(Bloomberg News) Orange-juice futures rose the most in five years as freezing weather damages citrus crops in Florida, and a U.S. government probe of a fungicide used on fruit in Brazil may limit imports.

About 5 percent of the groves in central Florida, the main growing region, were damaged last week as temperatures dropped below freezing, and the weather will turn cooler next week, said Kyle Tapley, a meteorologist at MDA EarthSat Weather. The Food & Drug Administration said yesterday it will investigate the use of carbendazim on orange trees in Brazil, which supplies about 25 percent of the juice consumed in the U.S.

Slumping U.S. inventories already have helped send orange- juice futures up almost 39 percent in New York since the end of September, the biggest gain among the 19 commodities tracked by the Thomson Reuters/Jefferies CRB Index. Retail prices as of Dec. 24 were up 7.9 percent from a year earlier at $6.12 a gallon, according to Nielsen data.

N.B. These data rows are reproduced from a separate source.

(** * OTP issuance and verification service: model and verified properties

    A shallow embedding of [server.js] (the two request handlers, the rate
    limiter and the code generator) over the tables of [schema.sql].

    Conventions.
    - Timestamps are integers counting milliseconds, as JavaScript [Date]
      values do.  A request reads two clocks: the JavaScript clock
      ([new Date()], [Date.now()]) and the database clock ([NOW()],
      [CURRENT_TIMESTAMP]); both readings are inputs of the handlers.
      A column keeps the timestamp it is given: the rounding of a
      [TIMESTAMP] column to whole seconds is left out.
    - A table is the list of its rows in insertion order.  The core never
      deletes a row.  The [id] columns of the two rate-limit tables, which no
      statement reads, are left out.
    - Strings are compared character by character, in SQL as in JavaScript;
      the collation of the [VARCHAR] columns is left out.
    - A statement that violates a key of the schema raises; the handler's
      [catch] rolls the transaction back and answers 500.  Other failures of
      the connection are not modelled.
    - The driver (mysql2) hands the value of a [JSON] column decoded, as an
      object.
    - The generated code is logged for delivery; the log is not part of the
      state. *)

From Stdlib Require Import ZArith List String Ascii Bool Lia Permutation Finite.
Import ListNotations.
Open Scope string_scope.
Open Scope list_scope.
Open Scope Z_scope.

(** ** Decimal rendering: [String(n)] and [padStart] *)

Definition digit_char (d : Z) : ascii := ascii_of_nat (48 + Z.to_nat d).
(** Crossing a shadow root records no document host: in a frame context
    without nested frames, a search leaves the host chains as they were. *)
Lemma enhancedQuerySelectorAllHelper_shadow_roots_record_no_host (fuel : nat) :
  forall cssSelectors root iframeContextNode elemFilter cached shouldIgnoreHidden
         chains elements chains',
    IframeNode.children iframeContextNode = [] ->
    enhancedQuerySelectorAllHelper fuel cssSelectors root iframeContextNode elemFilter
      cached shouldIgnoreHidden chains = Some (elements, chains') ->
    chains' = chains.
Proof.
  induction fuel as [|fuel IH];
    intros cssSelectors root iframeContextNode elemFilter cached shouldIgnoreHidden
           chains elements chains' Hleaf; [discriminate|].
  cbn [enhancedQuerySelectorAllHelper]. rewrite Hleaf. cbn [searchIframes]. simpl.
  generalize (omap shadowRoot
                (hostsSearched root iframeContextNode cached shouldIgnoreHidden)).
  intros shadowRoots.
  destruct (searchShadowRoots _ shadowRoots chains) as [[inShadows chains2]|] eqn:HinShadows;
    simpl; [|discriminate].
  intros [= _ <-].
  revert chains inShadows chains2 HinShadows.
  induction shadowRoots as [|shadow rest IHrest]; intros chains inShadows chains2; simpl.
  - by intros [= _ <-].
  - destruct (enhancedQuerySelectorAllHelper fuel _ shadow _ _ _ _ chains)
      as [[found chains1]|] eqn:Hfound; simpl; [|discriminate].
    apply IH in Hfound; [|done]. subst chains1.
    destruct (searchShadowRoots _ rest chains) as [[others chains3]|] eqn:Hothers;
      simpl; [|discriminate].
    intros [= _ <-]. by apply (IHrest _ _ _ Hothers).
Qed.
(** C7. On every pair of non-empty images, of equal dimensions or not, the
    handler returns, and the overlay has the width and the height of the
    before image, which are also those of the canvas and of the grid whose
    pixels are counted. *)
Theorem C7_overlay_has_before_dimensions
    (composite paint : Canvas -> ImageData -> list Z) (t : Z)
    (canvas : Canvas) (b a : ImageData) :
  emptyb b = false -> emptyb a = false ->
  exists c r,
    afterImg_onload true composite paint t canvas b a = Returned (c, r)
    /\ width (diffData r) = width b
    /\ height (diffData r) = height b
    /\ length (data (diffData r)) = 4 * (width b * height b)
    /\ totalPixels r = width b * height b
    /\ canvas_width c = width b /\ canvas_height c = height b.
Proof.
  intros Hb Ha.
  destruct (onload_returned composite paint t canvas b a Hb Ha)
    as (c & Hrun & Hcw & Hch).
  exists c, (resultOf t b a). split; [exact Hrun|].
  cbn [resultOf diffData width height data totalPixels].
  rewrite scanned_length.
  repeat split; first [reflexivity | assumption].
Qed.

Lemma C7_witness :
  emptyb dark2x2 = false /\ emptyb flat3x3 = false
  /\ exists c r,
       afterImg_onload true noBlend overwrite 30 staleCanvas dark2x2 flat3x3
       = Returned (c, r)
       /\ width (diffData r) = width dark2x2
       /\ height (diffData r) = height dark2x2
       /\ length (data (diffData r)) = 4 * (width dark2x2 * height dark2x2)
       /\ totalPixels r = width dark2x2 * height dark2x2
       /\ canvas_width c = width dark2x2 /\ canvas_height c = height dark2x2.
Proof.
  split; [reflexivity|]. split; [reflexivity|].
  apply (C7_overlay_has_before_dimensions noBlend overwrite 30 staleCanvas
           dark2x2 flat3x3); reflexivity.
Defined.

(** C8. What the handler computes is determined by the two images and the
    threshold alone: whatever the shared canvas held before and however
    the platform blends and stores pixels, two runs end with the same
    overlay, the same count and the same pixel total, hence the same ratio,
    or with the same exception. *)
Theorem C8_deterministic (has2d : bool)
    (composite1 paint1 composite2 paint2 : Canvas -> ImageData -> list Z)
    (t : Z) (canvas1 canvas2 : Canvas) (b a : ImageData) :
  resultOnly (afterImg_onload has2d composite1 paint1 t canvas1 b a)
  = resultOnly (afterImg_onload has2d composite2 paint2 t canvas2 b a).
Proof.
  destruct has2d; [|reflexivity].
  destruct (emptyb b) eqn:Hb.
  { by rewrite !onload_thrown by (left; exact Hb). }
  destruct (emptyb a) eqn:Ha.
  { by rewrite !onload_thrown by (right; exact Ha). }
  destruct (onload_returned composite1 paint1 t canvas1 b a Hb Ha)
    as (c1 & -> & _).
  destruct (onload_returned composite2 paint2 t canvas2 b a Hb Ha)
    as (c2 & -> & _).
  reflexivity.
Qed.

"Orange juice jumped due to the frigid weather that permanently damaged some of the crops here," Jim Garasz, a principal at Transworld Futures in Tampa, Florida, said today in a telephone interview. "And there's more cold weather coming in here late tomorrow. That spooks the market."

Orange juice for March delivery jumped the 20-cent exchange limit, or 11 percent, to settle at $2.0775 a pound at 2 p.m. on ICE Futures U.S. in New York, a record for the contract and the highest for a most-active contract since March 2007. The gain was the biggest since October 2006 and left prices up 23 percent this month.

"The market is starting to factor in that maybe there was more to the damage than initially thought," Michael Smith, the president of T&K Futures and Options in Port St. Lucie, Florida, said in a telephone interview.

Hard Freeze

About 25 percent of the citrus-growing region in Florida, the world's top orange producer after Brazil, suffered a hard freeze during the first week in January, with temperatures in most other areas cold enough to cause frost, Gaithersburg, Maryland-based MDA said after the freeze. Oranges will be damaged if temperatures drop below 28 degrees Fahrenheit (minus 2 Celsius) for three to four hours.

Some forecasters say the weather will improve in the state.

"We will get a cool shot over the weekend, into the low 40s to mid 40s, but we don't see any kind of problem like we saw last week," Joel Widenor, a meteorologist with Commodity Weather Group in Bethesda, Maryland, said in a telephone interview.